(** * Behaviour layer of the Fresh & Clean Laundry landing page (src/script.js)

  A shallow embedding of the DOM-enhancement features of [script.js]:
  form validation, the scroll-to-top control, the mobile menu, lazy image
  loading, smooth-scroll navigation and the error wrapping of the feature
  initialisers.  The DOM is modelled as the small pieces of state each
  feature reads and writes; JS strings are modelled as ASCII strings. *)

From Stdlib Require Import String Ascii List Bool ZArith Lia.
Import ListNotations.
Open Scope string_scope.

(** ** DOMTokenList (element.classList) *)
Module ClassList.

(** [classList.contains] *)
Fixpoint contains (c : string) (l : list string) : bool :=
  match l with
  | [] => false
  | x :: r => String.eqb x c || contains c r
  end.

(** [classList.add]: appends the token when it is not already present. *)
Definition add (c : string) (l : list string) : list string :=
  if contains c l then l else (l ++ [c])%list.

(** [classList.remove]: drops every occurrence of the token. *)
Definition remove (c : string) (l : list string) : list string :=
  filter (fun x => negb (String.eqb x c)) l.

End ClassList.

(** ** Strings as JS sees them (ASCII part) *)
Module JsString.

(** The ASCII characters in JS's WhiteSpace/LineTerminator sets, which are
    both what [String.prototype.trim] strips and what the regex class [\s]
    matches: TAB, LF, VT, FF, CR and SPACE. *)
Definition is_ws (c : ascii) : bool :=
  let n := nat_of_ascii c in
  (Nat.leb 9 n && Nat.leb n 13) || Nat.eqb n 32.

Fixpoint ltrim (s : string) : string :=
  match s with
  | EmptyString => EmptyString
  | String c r => if is_ws c then ltrim r else s
  end.

Fixpoint rtrim (s : string) : string :=
  match s with
  | EmptyString => EmptyString
  | String c r =>
      let r' := rtrim r in
      match r' with
      | EmptyString => if is_ws c then EmptyString else String c EmptyString
      | _ => String c r'
      end
  end.

(** [String.prototype.trim] *)
Definition trim (s : string) : string := rtrim (ltrim s).

Fixpoint all_chars (p : ascii -> bool) (s : string) : bool :=
  match s with
  | EmptyString => true
  | String c r => p c && all_chars p r
  end.

Definition is_empty (s : string) : bool :=
  match s with EmptyString => true | _ => false end.

End JsString.

(** ** Contact form validation (validateField, showFieldError, clearFieldError) *)
Module Form.
Import JsString.

(** One input/textarea together with the markers validation puts on it:
    its class list, its [aria-invalid] attribute and the text of the
    [.field-error] span in its parent element. *)
Record field := mkField {
  value : string;                 (* field.value *)
  ftype : string;                 (* field.type *)
  required : bool;                (* field.hasAttribute('required') *)
  classes : list string;          (* field.classList *)
  aria_invalid : option string;   (* field.getAttribute('aria-invalid') *)
  error_node : option string      (* textContent of parent's .field-error *)
}.

Definition FORM_ERROR := "error".

Definition with_markers (f : field) cl ai en : field :=
  mkField f.(value) f.(ftype) f.(required) cl ai en.

Definition with_value (f : field) v : field :=
  mkField v f.(ftype) f.(required) f.(classes) f.(aria_invalid) f.(error_node).

(** [clearFieldError] *)
Definition clearFieldError (f : field) : field :=
  with_markers f (ClassList.remove FORM_ERROR f.(classes)) None None.

(** [showFieldError]: an existing .field-error span is reused, otherwise
    one is created; either way its text becomes [message]. *)
Definition showFieldError (f : field) (message : string) : field :=
  with_markers f (ClassList.add FORM_ERROR f.(classes)) (Some "true")
    (Some message).

Definition MSG_REQUIRED := "This field is required".
Definition MSG_EMAIL := "Please enter a valid email address".
Definition MSG_PHONE := "Please enter a valid phone number".

(** [[^\s@]] *)
Definition not_ws_at (c : ascii) : bool :=
  negb (is_ws c) && negb (Ascii.eqb c "@"%char).

(** On a string without '@': does it match [[^\s@]+\.[^\s@]+], i.e. is
    there a '.' with at least one character before and after it? *)
Fixpoint dot_before_last (s : string) : bool :=
  match s with
  | EmptyString => false
  | String c r => (Ascii.eqb c "."%char && negb (is_empty r)) || dot_before_last r
  end.

Definition domain_ok (d : string) : bool :=
  match d with
  | EmptyString => false
  | String _ r => all_chars not_ws_at d && dot_before_last r
  end.

(** [/^[^\s@]+@[^\s@]+\.[^\s@]+$/.test(s)]: the local part runs up to
    the first '@' (it cannot contain one), the rest must be a domain. *)
Fixpoint email_local (acc_nonempty : bool) (s : string) : bool :=
  match s with
  | EmptyString => false
  | String c r =>
      if Ascii.eqb c "@"%char then acc_nonempty && domain_ok r
      else negb (is_ws c) && email_local true r
  end.

Definition emailRegex_test (s : string) : bool := email_local false s.

(** [[\d\s\-\+\(\)]] *)
Definition phone_char (c : ascii) : bool :=
  let n := nat_of_ascii c in
  (Nat.leb 48 n && Nat.leb n 57) || is_ws c
  || Ascii.eqb c "-"%char || Ascii.eqb c "+"%char
  || Ascii.eqb c "("%char || Ascii.eqb c ")"%char.

(** [/^[\d\s\-\+\(\)]+$/.test(s)] *)
Definition phoneRegex_test (s : string) : bool :=
  negb (is_empty s) && all_chars phone_char s.

(** [validateField]: returns the validity and the field afterwards. *)
Definition validateField (f : field) : bool * field :=
  let v := trim f.(value) in
  let f := clearFieldError f in
  if f.(required) && is_empty v then (false, showFieldError f MSG_REQUIRED)
  else if String.eqb f.(ftype) "email" && negb (is_empty v)
          && negb (emailRegex_test v)
  then (false, showFieldError f MSG_EMAIL)
  else if String.eqb f.(ftype) "tel" && negb (is_empty v)
          && negb (phoneRegex_test v)
  then (false, showFieldError f MSG_PHONE)
  else (true, f).

End Form.

(** The validation rules in the words of the spec: required-and-empty, then
  an email value failing the email pattern, then a phone value with a
  character outside digits, spaces, '+', '-' and parentheses.  [None]
  means the field passes; [Some m] names the error message shown. *)
Module FormRules.
Import JsString Form.

Definition spec_phone_char (c : ascii) : bool :=
  let n := nat_of_ascii c in
  (Nat.leb 48 n && Nat.leb n 57) || Ascii.eqb c " "%char
  || Ascii.eqb c "+"%char || Ascii.eqb c "-"%char
  || Ascii.eqb c "("%char || Ascii.eqb c ")"%char.

(** The rules as the claim states them, on the value validateField reads
    ([field.value.trim()]). *)
Definition claimed_rules (f : field) : option string :=
  let v := trim f.(value) in
  if f.(required) && is_empty v then Some MSG_REQUIRED
  else if String.eqb f.(ftype) "email" && negb (is_empty v)
          && negb (emailRegex_test v) then Some MSG_EMAIL
  else if String.eqb f.(ftype) "tel" && negb (is_empty v)
          && negb (all_chars spec_phone_char v) then Some MSG_PHONE
  else None.

(** The same rules with the phone character class read as the source's
    [[\d\s\-\+\(\)]]: any whitespace character is allowed. *)
Definition amended_rules (f : field) : option string :=
  let v := trim f.(value) in
  if f.(required) && is_empty v then Some MSG_REQUIRED
  else if String.eqb f.(ftype) "email" && negb (is_empty v)
          && negb (emailRegex_test v) then Some MSG_EMAIL
  else if String.eqb f.(ftype) "tel" && negb (is_empty v)
          && negb (all_chars phone_char v) then Some MSG_PHONE
  else None.

(** What a rule outcome says about validateField's result: a failure is
    reported as [false] with the message, the error class and
    [aria-invalid="true"]; a pass as [true] with none of the markers. *)
Definition outcome_matches (o : option string) (r : bool * field) : Prop :=
  match o with
  | Some m =>
      fst r = false /\ error_node (snd r) = Some m
      /\ aria_invalid (snd r) = Some "true"
      /\ ClassList.contains FORM_ERROR (classes (snd r)) = true
  | None =>
      fst r = true /\ error_node (snd r) = None /\ aria_invalid (snd r) = None
      /\ ClassList.contains FORM_ERROR (classes (snd r)) = false
  end.

End FormRules.

(** ** Lemmas about class lists and trimming *)
Module ClassListFacts.
Import ClassList.

Lemma contains_remove (c : string) (l : list string) :
  contains c (remove c l) = false.
Proof.
  induction l as [|x r IH]; [reflexivity|].
  unfold remove in *; simpl.
  destruct (String.eqb x c) eqn:E; simpl; [exact IH|].
  rewrite E; exact IH.
Qed.

Lemma contains_app (c : string) (l1 l2 : list string) :
  contains c (l1 ++ l2)%list = contains c l1 || contains c l2.
Proof.
  induction l1 as [|x r IH]; [reflexivity|].
  simpl; rewrite IH; apply orb_assoc.
Qed.

Lemma contains_add (c : string) (l : list string) :
  contains c (add c l) = true.
Proof.
  unfold add; destruct (contains c l) eqn:E; [exact E|].
  rewrite contains_app; simpl; rewrite String.eqb_refl; apply orb_true_r.
Qed.

Lemma remove_not_contained (c : string) (l : list string) :
  contains c l = false -> remove c l = l.
Proof.
  induction l as [|x r IH]; [reflexivity|].
  simpl; intros H; apply orb_false_iff in H as [H1 H2].
  unfold remove in *; simpl; rewrite H1; simpl; f_equal; exact (IH H2).
Qed.

Lemma remove_app (c : string) (l1 l2 : list string) :
  remove c (l1 ++ l2)%list = (remove c l1 ++ remove c l2)%list.
Proof. unfold remove; apply filter_app. Qed.

(** Adding then removing an absent token gives the list back. *)
Lemma remove_add_absent (c : string) (l : list string) :
  contains c l = false -> remove c (add c l) = l.
Proof.
  intros H; unfold add; rewrite H, remove_app, remove_not_contained by exact H.
  unfold remove; simpl; rewrite String.eqb_refl; apply app_nil_r.
Qed.

End ClassListFacts.

Module TrimFacts.
Import JsString.

Lemma ltrim_idem (s : string) : ltrim (ltrim s) = ltrim s.
Proof.
  induction s as [|c r IH]; [reflexivity|].
  simpl; destruct (is_ws c) eqn:E; [exact IH|].
  simpl; rewrite E; reflexivity.
Qed.

Lemma rtrim_cons (c : ascii) (r : string) :
  rtrim (String c r) =
  match rtrim r with
  | EmptyString => if is_ws c then EmptyString else String c EmptyString
  | r' => String c r'
  end.
Proof. simpl; destruct (rtrim r); reflexivity. Qed.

## [Your goal]
Go through the material and report each line that holds the string "option".

## [The completed task]
  aria_invalid : option string;   (* field.getAttribute('aria-invalid') *)
  error_node : option string      (* textContent of parent's .field-error *)
Definition claimed_rules (f : field) : option string :=
Definition amended_rules (f : field) : option string :=
Definition outcome_matches (o : option string) (r : bool * field) : Prop :=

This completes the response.